Until 2021, the county council had its offices and meeting place in Cambridge, being based at different times at the Guildhall, County Hall, and Shire Hall.

In 2021 the council vacated Shire Hall and left Cambridge, moving to New Shire Hall at Alconbury Weald in the parish of The Stukeleys, north-west of Huntingdon.
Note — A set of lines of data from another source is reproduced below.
Definition _check_acct : method unit :=
  ok ← call_out (validate_correct_account DATA_MESH_ADMIN_CONSUMER_ROLENAME);
  if negb ok
  then raise (PyException "Function should be run in the Data Consumer Account")
  else mret ().

Definition initialize_consumer_account : method string :=
  _ ← _check_acct;
  identity ← call_out get_caller_identity;
  _ ← set_data_consumer_account_id (Account identity);
  let data_consumer_account_id := Account identity in
  consumer_iam ←
    call_out
      (configure_iam CONSUMER_POLICY_NAME
         "IAM Policy enabling Accounts to Assume the DataMeshAdminConsumer Role"
         "consumer_policy.pystache"
         DATA_MESH_CONSUMER_ROLENAME
         "Role to be used to update S3 Bucket Policies for access by the Data Mesh Account"
         data_consumer_account_id None None);
  let policy_name := "AssumeDataMeshAdminConsumer" in
  self ← self_;
  policy_arn ←
    call_out
      (create_assume_role_policy data_consumer_account_id policy_name
         (_data_consumer_role_arn self));
  let group_name := DATA_MESH_CONSUMER_ROLENAME +:+ "Group" in
  _ ← call_out (attach_group_policy group_name policy_arn);
  mret consumer_iam.

End DataMeshConsumer.

(** ** configure_iam, step by step *)

Section steps.
Context {K : Constants}.

Definition policy_step (policy_name policy_desc policy_template account_id : string)
    (config : option pyval) : M world string :=
  try_except
    (policy_doc ← generate_policy policy_template config;
     response ←
       create_policy policy_name DATA_MESH_IAM_PATH (Rendered policy_doc)
         policy_desc DEFAULT_TAGS;
     mret (PolicyArn response))
    is_EntityAlreadyExists
    (mret ("arn:aws:iam::" +:+ account_id +:+ ":policy" +:+ DATA_MESH_IAM_PATH
           +:+ policy_name)).

Definition user_step (role_name : string) : M world unit :=
  try_except
    (_ ← create_user DATA_MESH_IAM_PATH role_name DEFAULT_TAGS;
     mret ())
    is_EntityAlreadyExists
    (mret ()).

Definition group_step (role_name : string) : M world unit :=
  try_except
    (_ ← create_group DATA_MESH_IAM_PATH (role_name +:+ "Group");
     mret ())
    is_EntityAlreadyExists
    (mret ()).

Definition membership_step (role_name : string) : M world unit :=
  try_except
    (add_user_to_group (role_name +:+ "Group") role_name)
    is_EntityAlreadyExists
    (mret ()).

Definition role_step (role_name role_desc account_id : string)
    (additional_assuming_principals : option (list (string * pyval)))
  : M world string :=
  try_except
    (let aws_principals :=
       ["arn:aws:iam::" +:+ account_id +:+ ":user" +:+ DATA_MESH_IAM_PATH
        +:+ role_name;
        "arn:aws:iam::" +:+ account_id +:+ ":root"] in
     document ←
       lift (create_assume_role_doc (Some aws_principals) None
               additional_assuming_principals);
     role_response ←
       create_role DATA_MESH_IAM_PATH role_name (json_dumps document) role_desc
         DEFAULT_TAGS;
     mret (RoleArn role_response))
    is_EntityAlreadyExists
    (response ← get_role role_name;
     mret (RoleArn response)).

Definition attach_steps (role_name account_id policy_arn role_arn : string)
  : M world string :=
  _ ← attach_role_policy role_name policy_arn;
  _ ← create_assume_role_policy account_id ("Assume" +:+ role_name) role_arn;
  _ ← attach_group_policy (role_name +:+ "Group") policy_arn;
  mret role_arn.

End steps.

(** ** Reading documents and logs *)

(** [policy_doc.get('Statement')[0].get('Principal').get('AWS')], the read
    that [add_aws_trust_to_role] starts from. *)
Definition trusted_principals (policy_doc : pyval) : res pyval :=
  statement ← statement0 policy_doc;
  principal ← py_get statement "Principal";
  py_get principal "AWS".

(** The events a run added to the log of the world it started from. *)
Definition new_events (before after : world) : list event :=
  drop (length (log before)) (log after).


(** The requests that change the IAM state of the account. *)
Definition is_mutation (c : call) : bool :=
  match c with
  | CreatePolicy _ _ _ | CreateUser _ _ | CreateGroup _ _ | AddUserToGroup _ _
  | CreateRole _ _ _ | AttachRolePolicy _ _ | AttachGroupPolicy _ _
  | UpdateAssumeRolePolicy _ _ => true
  | GetRole _ | GetCallerIdentity | AssumeRole _ _ | NewSubscriberTracker _ _ _ => false
  end.

(** The requests that go over the network when an object is constructed. *)
Definition is_network_call (c : call) : bool :=
  match c with
  | GetCallerIdentity | AssumeRole _ _ | NewSubscriberTracker _ _ _ => true
  | _ => false
  end.


(** ** Relations between the account before and after a computation *)

Definition preserves (R : relation world) {A} (m : M world A) : Prop :=
  ∀ w, R w (m w).2.

(** Only events of one kind are added to the log. *)
Definition only_events (P : event → Prop) (w w' : world) : Prop :=
  ∃ evs, log w' = log w ++ evs ∧ Forall P evs.

(** The events of the steps of [configure_iam] before the role step, and of
    those after it when they work with [policy_arn]. *)
Definition before_role_event (ev : event) : Prop :=
  match ev.1 with
  | CreatePolicy _ _ _ | CreateUser _ _ | CreateGroup _ _ | AddUserToGroup _ _ => True
  | _ => False
  end.

Definition after_role_event (policy_arn : string) (ev : event) : Prop :=
  match ev.1 with
  | AttachRolePolicy _ arn | AttachGroupPolicy _ arn => arn = policy_arn
  | CreatePolicy _ _ _ => True
  | _ => False
  end.

(** Roles keep their ARN and their trust document. *)
Definition role_identity (r : Role) : string * pyval :=
  (RoleArn r, AssumeRolePolicyDocument r).

Definition roles_kept (w w' : world) : Prop :=
  ∀ n, role_identity <$> roles w' !! n = role_identity <$> roles w !! n.

(** What exists keeps existing, a role under the same ARN. *)
Definition extends (w w' : world) : Prop :=
  account w' = account w
  ∧ resource_files w' = resource_files w
  ∧ dom (policies w) ⊆ dom (policies w')
  ∧ attachable w ⊆ attachable w'
  ∧ dom (users w) ⊆ dom (users w')
  ∧ dom (groups w) ⊆ dom (groups w')
  ∧ (∀ n a, RoleArn <$> roles w !! n = Some a → RoleArn <$> roles w' !! n = Some a)
  ∧ policy_grammar w' = policy_grammar w.

(** The additional principals, when given, have no [AWS] key. *)
Definition no_AWS_entry (additional : option (list (string * pyval))) : Prop :=
  ∀ items, additional = Some items → dict_get "AWS" items = None.

Section provisioned.
Context {K : Constants}.

(** The account holds everything [configure_iam] provisions, the role under
    the ARN [arn], and the template renders to a policy document. *)
Definition provisioned (policy_name policy_template : string) (config : option pyval)
    (role_name account_id arn : string) (w : world) : Prop :=
  (∃ template,
     resource_files w !! policy_template = Some template
     ∧ policy_grammar w (pystache_render template config) = true)
  ∧ policy_name ∈ dom (policies w)
  ∧ ("arn:aws:iam::" +:+ account_id +:+ ":policy" +:+ DATA_MESH_IAM_PATH
     +:+ policy_name) ∈ attachable w
  ∧ role_name ∈ dom (users w)
  ∧ (role_name +:+ "Group") ∈ dom (groups w)
  ∧ RoleArn <$> roles w !! role_name = Some arn
  ∧ ("Assume" +:+ role_name) ∈ dom (policies w).

End provisioned.

(** *** Further relations *)

(** Roles that exist keep their ARN and their trust document; new roles may
    appear. *)
Definition roles_grow (w w' : world) : Prop :=
  ∀ n r, roles w !! n = Some r → role_identity <$> roles w' !! n = Some (role_identity r).

(** One component of the account is left as it is. *)
Definition kept {X} (f : world → X) (w w' : world) : Prop := f w' = f w.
The first committee meeting to be held at New Shire Hall was in September 2021. An official opening ceremony for New Shire Hall was held on 8 July 2022.

==Elections==

Since the last boundary changes in 2017, the council has comprised 61 councillors representing 59 electoral divisions, with most divisions electing one councillor but two divisions (March North & Waldersley and Sawston & Shelford) elect two councillors each. Elections are held every four years.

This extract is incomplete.